(Beginning of Input for this task)

(* ===== verification/Account.v ===== *)
(** Account: the commands of src/main.rs that manage an account: login and
    logout with the kernel keyring (src/keyring.rs), the agent and role commands
    and the listings.

    They are computations of Cli.v over the same trace.  [Desk] is what these
    commands meet outside besides [Machine]: the OIDC provider and the clock.  A reading of the clock is at least as late as the waits before it. *)

From Stdlib Require Import Ascii String.
From stdpp Require Import base list strings gmap pretty.
From S2P Require Import Prelude Str BTree External Models Ip Net Connector Config Leases Sessions Browser Cli.

Record DeviceAuthorization := {
  device_code : bytes; user_code : bytes; verification_uri : bytes;
  verification_uri_complete : option bytes; expires_in : Z; interval : Z }.

Record Desk := {
  (** a POST: status and body; [None] when it cannot be sent *)
  post_form : nat -> bytes -> list (bytes * bytes) -> option (Z * bytes);
  decode_device : bytes -> option DeviceAuthorization;
  decode_access_token : bytes -> option bytes;
  decode_oauth_error : bytes -> option bytes;
  (** the clock at a call, without the waits *)
  drift : nat -> Z;
}.

Section Account.
Context {UL : UrlLib} {EL : EncodingLib}.
Context (machine : Machine) (desk : Desk) (api_url : bytes).
#[local] Abbreviation CIO := (io (list ClientEvent)).

Definition print (text : bytes) : CIO unit := record_event (Printed text).

(** ** Agents and roles *)

Definition TAB : byte := "009"%char.
Definition columns (fields : list bytes) : bytes := join TAB fields ++ [LF].

Definition emit_agent_token (token : bytes) (output : option bytes) : CIO unit :=
  match output with
  | Some path =>
      _ ← write_private_file machine path token;
      print (&"agent token written to " ++ path ++ [LF])
  | None => print (token ++ [LF])
  end.

Fixpoint print_all (lines : list bytes) : CIO unit :=
  match lines with
  | [] => mret ()
  | line :: lines => _ ← print line; print_all lines
  end.

Inductive RoleCommand := RoleList | RoleSet (subject role : bytes).
Definition manage_role (command : RoleCommand) : CIO unit :=
  match command with
  | RoleList =>
      roles ← connect_request machine api_url (Control ListRolesCall);
      print_all ((fun '(subject, role) => columns [subject; role]) <$> (roles : list (bytes * bytes)))
  | RoleSet subject role =>
      _ ← connect_request machine api_url (Control (SetRoleCall subject role));
      mret ()
  end.

Inductive AgentCommand :=
| AgentList
| AgentCreate (name : bytes) (out : option bytes)
| AgentRotate (name : bytes) (out : option bytes)
| AgentEnable (name : bytes)
| AgentDisable (name : bytes)
| AgentDelete (name : bytes)
| AgentGrant (name profile mode : bytes) (expires_unix_seconds : Z)
| AgentRevoke (name profile : bytes).

(** The request a command makes *)
Definition agent_call (command : AgentCommand) : ControlCall :=
  match command with
  | AgentList => ListAgentsCall
  | AgentCreate name _ => CreateAgentCall name
  | AgentRotate name _ => RotateAgentCall name
  | AgentEnable name => EnableAgentCall name true
  | AgentDisable name => EnableAgentCall name false
  | AgentDelete name => DeleteAgentCall name
  | AgentGrant name profile mode expires => GrantCall profile (&"agent:" ++ name) mode expires
  | AgentRevoke name profile => RevokeCall profile (&"agent:" ++ name)
  end.
Definition manage_agent (command : AgentCommand) : CIO unit :=
  match command with
  | AgentList =>
      agents ← connect_request machine api_url (Control ListAgentsCall);
      print_all ((fun '(name, enabled) =>
        columns [name; if (enabled : bool) then &"enabled" else &"disabled"])
          <$> (agents : list (bytes * bool)))
  | AgentCreate name out =>
      token ← connect_request machine api_url (Control (CreateAgentCall name));
      emit_agent_token token out
  | AgentRotate name out =>
      token ← connect_request machine api_url (Control (RotateAgentCall name));
      emit_agent_token token out
  | _ =>
      _ ← connect_request machine api_url (Control (agent_call command));
      mret ()
  end.

(** ** Listings *)

Definition list_profiles_command : CIO unit :=
  profiles ← connect_request machine api_url ListProfiles;
  print_all ((fun p => columns [rpc_profile_name p; rpc_profile_environment p; rpc_profile_path p])
    <$> (profiles : list RpcProfile)).
Definition list_proxy_destinations_command : CIO unit :=
  destinations ← connect_request machine api_url ListProxyDestinations;
  print_all ((fun d => columns [rpc_destination d; rpc_mode_name d; rpc_destination_profile d; rpc_host d])
    <$> (destinations : list RpcProxyDestination)).

(** ** [login] *)

Definition post (url : bytes) (form : list (bytes * bytes)) : CIO (Z * bytes) :=
  _ ← record_event (Posted url form);
  reply ← outside (fun n => post_form desk n url form);
  ensure (ok_or reply "error sending request").
Definition is_success (status : Z) : bool := (200 <=? status)%Z && (status <? 300)%Z.

Fixpoint slept (events : list ClientEvent) : Z :=
  match events with
  | [] => 0
  | Slept s :: events => s + slept events
  | _ :: events => slept events
  end.
Definition instant : CIO Z :=
  events ← get_server;
  base ← outside (drift desk);
  mret (base + slept events)%Z.
Definition sleep (duration : Z) : CIO unit := record_event (Slept duration).

Definition out_of_fuel : string := "out of fuel".
Definition token_form (code client_id : bytes) : list (bytes * bytes) :=
  [(&"grant_type", &"urn:ietf:params:oauth:grant-type:device_code"); (&"device_code", code);
   (&"client_id", client_id)].

(** The loop of [login] *)
Fixpoint poll_token (fuel : nat) (token_endpoint code client_id : bytes) (deadline interval : Z)
    : CIO unit :=
  match fuel with
  | O => ensure (Err out_of_fuel)
  | S fuel =>
      now ← instant;
      if (now <? deadline)%Z then
        _ ← sleep (from_secs interval);
        '(status, body) ← post token_endpoint (token_form code client_id);
        if is_success status then
          token ← ensure (ok_or (decode_access_token desk body) "error decoding response body");
          _ ← keyring_store machine token;
          print (&"OIDC session stored in the Linux kernel user keyring" ++ [LF])
        else if (status =? 400)%Z then
          error ← ensure (ok_or (decode_oauth_error desk body) "error decoding response body");
          if bool_decide (error = &"authorization_pending")
          then poll_token fuel token_endpoint code client_id deadline interval
          else if bool_decide (error = &"slow_down")
          then poll_token fuel token_endpoint code client_id deadline (interval + 5)
          else if bool_decide (error = &"access_denied") then ensure (Err "OIDC login was denied")
          else if bool_decide (error = &"expired_token") then ensure (Err "OIDC device code expired")
          else ensure (Err "OIDC login failed: {}")
        else ensure (Err "OIDC token endpoint returned {}")
      else ensure (Err "OIDC device code expired")
  end.

Definition login (fuel : nat) : CIO unit :=
  _ ← ensure (client api_url);
  auth ← connect_request machine api_url GetAuthConfig;
  let device_endpoint := acr_device_authorization_endpoint auth in
  _ ← ensure (bail_if (is_empty device_endpoint)
                "the configured OIDC client does not expose device authorization");
  let token_endpoint := acr_token_endpoint auth in
  _ ← ensure (bail_if (is_empty token_endpoint) "OIDC token endpoint is unavailable");
  '(status, body) ← post device_endpoint
                      [(&"client_id", acr_client_id auth); (&"scope", join " " (acr_scopes auth))];
  _ ← ensure (bail_if ((400 <=? status)%Z && (status <? 600)%Z) "HTTP status error");
  response ← ensure (ok_or (decode_device desk body) "error decoding response body");
  _ ← print (&"Open " ++ verification_uri response ++ &" and enter code " ++ user_code response ++ [LF]);
  let open_url := default (verification_uri response) (verification_uri_complete response) in
  _ ← run_program machine &"xdg-open" [open_url] [];
  started ← instant;
  deadline ← ensure (ok_or (checked_add started (from_secs (expires_in response))) overflow);
  poll_token fuel token_endpoint (device_code response) (acr_client_id auth) deadline
    (Z.max (interval response) 1).

Definition logout : CIO unit :=
  _ ← keyring_remove machine;
  print (&"OIDC session removed from the kernel keyring" ++ [LF]).
End Account.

(End of Input for this task)

* [What you need to do]: Beginning at the top of the data, please return every line until and including the line containing "(** the clock", copied exactly, and nothing past it.

* [Answer to this exercise]:
(* ===== verification/Account.v ===== *)
(** Account: the commands of src/main.rs that manage an account: login and
    logout with the kernel keyring (src/keyring.rs), the agent and role commands
    and the listings.

    They are computations of Cli.v over the same trace.  [Desk] is what these
    commands meet outside besides [Machine]: the OIDC provider and the clock.  A reading of the clock is at least as late as the waits before it. *)

From Stdlib Require Import Ascii String.
From stdpp Require Import base list strings gmap pretty.
From S2P Require Import Prelude Str BTree External Models Ip Net Connector Config Leases Sessions Browser Cli.

Record DeviceAuthorization := {
  device_code : bytes; user_code : bytes; verification_uri : bytes;
  verification_uri_complete : option bytes; expires_in : Z; interval : Z }.

Record Desk := {
  (** a POST: status and body; [None] when it cannot be sent *)
  post_form : nat -> bytes -> list (bytes * bytes) -> option (Z * bytes);
  decode_device : bytes -> option DeviceAuthorization;
  decode_access_token : bytes -> option bytes;
  decode_oauth_error : bytes -> option bytes;
  (** the clock at a call, without the waits *)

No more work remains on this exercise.